> [Exercise directions] Give back an exact copy of the lines in the records below, from the line that has "Definition ReportingStartInputName : string" through the line that has "reportAccumulator : gmap string Report;", and nothing besides.

> [Data for analysis]
-=-=-=-=-

(* ===== verification/Deps.v ===== *)
(** * Dependencies of a query
    (src/pkg/operator/reporting/dependencies.go, getters.go, validate.go) *)

From S2P Require Export Json Mem.
Open Scope Z_scope.

Definition ReportingStartInputName : string := "ReportingStart".
Definition ReportingEndInputName : string := "ReportingEnd".

Definition maxDepth : nat := 50.

Record ReportQueryDependencies := {
  ReportQueries : list ReportQuery;
  ReportDataSources : list ReportDataSource;
  Reports : list Report;
}.

(** Decoded input values ([interface{}]). *)
Inductive InputValue := IString (s : string) | ITime (t : ZonedTime) | IInt (z : Z).

Record resolverContext := {
  reportAccumulator : gmap string Report;
  queryAccumulator : gmap string ReportQuery;
  datasourceAccumulator : gmap string ReportDataSource;
  inputValues : gmap string InputValue;
}.

Definition emptyContext : resolverContext :=
  {| reportAccumulator := ∅; queryAccumulator := ∅; datasourceAccumulator := ∅; inputValues := ∅ |}.

Definition add_report (r : Report) (c : resolverContext) : resolverContext :=
  {| reportAccumulator := <[Name (r_Meta r) := r]> (reportAccumulator c);
     queryAccumulator := queryAccumulator c;
     datasourceAccumulator := datasourceAccumulator c; inputValues := inputValues c |}.
Definition add_query (q : ReportQuery) (c : resolverContext) : resolverContext :=
  {| reportAccumulator := reportAccumulator c;
     queryAccumulator := <[Name (q_Meta q) := q]> (queryAccumulator c);
     datasourceAccumulator := datasourceAccumulator c; inputValues := inputValues c |}.
Definition add_datasource (d : ReportDataSource) (c : resolverContext) : resolverContext :=
  {| reportAccumulator := reportAccumulator c; queryAccumulator := queryAccumulator c;
     datasourceAccumulator := <[Name (ds_Meta d) := d]> (datasourceAccumulator c);
     inputValues := inputValues c |}.
Definition add_input (name : string) (v : InputValue) (c : resolverContext) : resolverContext :=
  {| reportAccumulator := reportAccumulator c; queryAccumulator := queryAccumulator c;
     datasourceAccumulator := datasourceAccumulator c; inputValues := <[name := v]> (inputValues c) |}.

(** ** Getters *)
Record DependencyResolver (S : Type) := {
  queryGetter : string → string → M S ReportQuery;
  dataSourceGetter : string → string → M S ReportDataSource;
  reportGetter : string → string → M S Report;
}.
Arguments queryGetter {S} _ _ _.
Arguments dataSourceGetter {S} _ _ _.
Arguments reportGetter {S} _ _ _.

Section getters.
Context {S : Type} `{!Env S}.

Definition NewReportQueryListerGetter : string → string → M S ReportQuery := ListerGet KReportQuery.
Definition NewReportQueryClientGetter : string → string → M S ReportQuery := Get KReportQuery.
Definition NewReportDataSourceListerGetter : string → string → M S ReportDataSource :=
  ListerGet KReportDataSource.
Definition NewReportDataSourceClientGetter : string → string → M S ReportDataSource :=
  Get KReportDataSource.
Definition NewReportListerGetter : string → string → M S Report := ListerGet KReport.
Definition NewReportClientGetter : string → string → M S Report := Get KReport.

(** The resolver of the operator ([newReportingOperator]). *)
Definition listerResolver : DependencyResolver S :=
  {| queryGetter := NewReportQueryListerGetter; dataSourceGetter := NewReportDataSourceListerGetter;
     reportGetter := NewReportListerGetter |}.
End getters.

(** ** Resolution *)
Section resolver.
Context {S : Type} (resolver : DependencyResolver S).

Abbreviation Defs := (list ReportQueryInputDefinition).
Abbreviation Vals := (list ReportQueryInputValue).

Section step.
(** [resolveDependencies] one level down. *)
Context (rec : string → resolverContext → Defs → Vals → M S resolverContext).

(** The dependencies of the query are resolved without input values. *)
Definition resolveQuery (namespace : string) (ctx : resolverContext) (queryName : string)
    : M S resolverContext :=
  match queryAccumulator ctx !! queryName with
  | Some _ => mret ctx
  | None =>
      query ← queryGetter resolver namespace queryName;
      ctx ← rec namespace ctx (qs_Inputs (q_Spec query)) [];
      mret (add_query query ctx)
  end.

Definition resolveDataSource (namespace : string) (ctx : resolverContext) (dsName : string)
    : M S resolverContext :=
  match datasourceAccumulator ctx !! dsName with
  | Some _ => mret ctx
  | None =>
      datasource ← dataSourceGetter resolver namespace dsName;
      ctx ← match ds_ReportQueryView (ds_Spec datasource) with
            | Some view => resolveQuery namespace ctx (rv_QueryName view)
            | None => mret ctx
            end;
      mret (add_datasource datasource ctx)
  end.

Definition resolveReport (namespace : string) (ctx : resolverContext) (reportName : string)
    : M S resolverContext :=
  match reportAccumulator ctx !! reportName with
  | Some _ => mret ctx
  | None =>
      report ← reportGetter resolver namespace reportName;
      ctx ← resolveQuery namespace ctx (rs_QueryName (r_Spec report));
      mret (add_report report ctx)
  end.

(** [strings.ToLower(def.Type)], except for the reporting period. *)
Definition input_type (def : ReportQueryInputDefinition) : string :=
  if String.eqb (id_Name def) ReportingStartInputName || String.eqb (id_Name def) ReportingEndInputName
  then "time" else ToLower (id_Type def).

(** The value given, or the default. *)
Definition input_val (def : ReportQueryInputDefinition) (given : gmap string ReportQueryInputValue)
    : option string :=
  match given !! id_Name def with
  | Some v => match iv_Value v with Some raw => Some raw | None => id_Default def end
  | None => id_Default def
  end.

(** A failure to unmarshal; the message of the package is not modelled. *)
Definition not_valid {A} (def : ReportQueryInputDefinition) (raw : string) : M S A :=
  fail (Errorf "inputs Name: %s is not valid a '%s': value: '%s', err: %s"
          [FStr (id_Name def); FStr (input_type def); FStr raw; FStr "json"]).

Definition unmarshal {A} (def : ReportQueryInputDefinition) (raw : string) (o : option A) : M S A :=
  match o with Some a => mret a | None => not_valid def raw end.

Definition resolve_value (namespace : string) (ctx : resolverContext)
    (def : ReportQueryInputDefinition) (raw : string) : M S (resolverContext * InputValue) :=
  let inputType := input_type def in
  if String.eqb inputType "" || String.eqb inputType "string" then
    s ← unmarshal def raw (unmarshal_string raw); mret (ctx, IString s)
  else if String.eqb inputType "time" then
    t ← unmarshal def raw (unmarshal_time raw); mret (ctx, ITime t)
  else if String.eqb inputType "int" || String.eqb inputType "integer" then
    z ← unmarshal def raw (unmarshal_int raw); mret (ctx, IInt z)
  else if String.eqb inputType "reportdatasource" then
    name ← unmarshal def raw (unmarshal_string raw);
    ctx ← resolveDataSource namespace ctx name;
    mret (ctx, IString name)
  else if String.eqb inputType "reportquery" then
    name ← unmarshal def raw (unmarshal_string raw);
    ctx ← resolveQuery namespace ctx name;
    mret (ctx, IString name)
  else if String.eqb inputType "report" then
    name ← unmarshal def raw (unmarshal_string raw);
    ctx ← resolveReport namespace ctx name;
    mret (ctx, IString name)
  else fail (Errorf "unsupported input type %s" [FStr inputType]).

Fixpoint resolve_inputs (namespace : string) (given : gmap string ReportQueryInputValue)
    (defs : Defs) (ctx : resolverContext) : M S resolverContext :=
  match defs with
  | [] => mret ctx
  | def :: defs =>
      match inputValues ctx !! id_Name def with
      | Some _ => resolve_inputs namespace given defs ctx
      | None =>
          match input_val def given with
          | None => resolve_inputs namespace given defs ctx
          | Some raw =>
              '(ctx, v) ← resolve_value namespace ctx def raw;
              resolve_inputs namespace given defs (add_input (id_Name def) v ctx)
          end
      end
  end.
End step.

(** The values by name; a value without a definition is refused. *)
Fixpoint given_inputs (inputDefs : Defs) (inputVals : Vals) (given : gmap string ReportQueryInputValue)
    : outcome (gmap string ReportQueryInputValue) :=
  match inputVals with
  | [] => Ok given
  | val :: inputVals =>
      if existsb (λ def, String.eqb (id_Name def) (iv_Name val)) inputDefs
      then given_inputs inputDefs inputVals (<[iv_Name val := val]> given)
      else Err (Errorf "invalid input %q, supported inputs: %s"
                  [FStr (iv_Name val); FStr (Join (id_Name <$> inputDefs) " ,")])
  end.

(** The fuel is what is left of the code's own bound: [maxDepth - depth]. *)
Fixpoint resolveDependencies (fuel : nat) (namespace : string) (ctx : resolverContext)
    (inputDefs : Defs) (inputVals : Vals) : M S resolverContext :=
  match fuel with
  | O => fail (Errorf "detected a cycle at depth %d" [FInt (Z.of_nat maxDepth)])
  | Datatypes.S fuel =>
      given ← ret_out (given_inputs inputDefs inputVals ∅);
      resolve_inputs (resolveDependencies fuel) namespace given inputDefs ctx
  end.

Definition sorted_values {A} (name : A → string) (m : gmap string A) : list A :=
  sort_by name (snd <$> map_to_list m).

Definition ResolveDependencies (namespace : string) (inputDefs : Defs) (inputVals : Vals)
    : M S (ReportQueryDependencies * gmap string InputValue) :=
  ctx ← resolveDependencies maxDepth namespace emptyContext inputDefs inputVals;
  mret ({| ReportQueries := sorted_values (λ q, Name (q_Meta q)) (queryAccumulator ctx);
           ReportDataSources := sorted_values (λ d, Name (ds_Meta d)) (datasourceAccumulator ctx);
           Reports := sorted_values (λ r, Name (r_Meta r)) (reportAccumulator ctx) |},
        inputValues ctx).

-=-=-=-=-

> [Task response]
Definition ReportingStartInputName : string := "ReportingStart".
Definition ReportingEndInputName : string := "ReportingEnd".

Definition maxDepth : nat := 50.

Record ReportQueryDependencies := {
  ReportQueries : list ReportQuery;
  ReportDataSources : list ReportDataSource;
  Reports : list Report;
}.

(** Decoded input values ([interface{}]). *)
Inductive InputValue := IString (s : string) | ITime (t : ZonedTime) | IInt (z : Z).

Record resolverContext := {
  reportAccumulator : gmap string Report;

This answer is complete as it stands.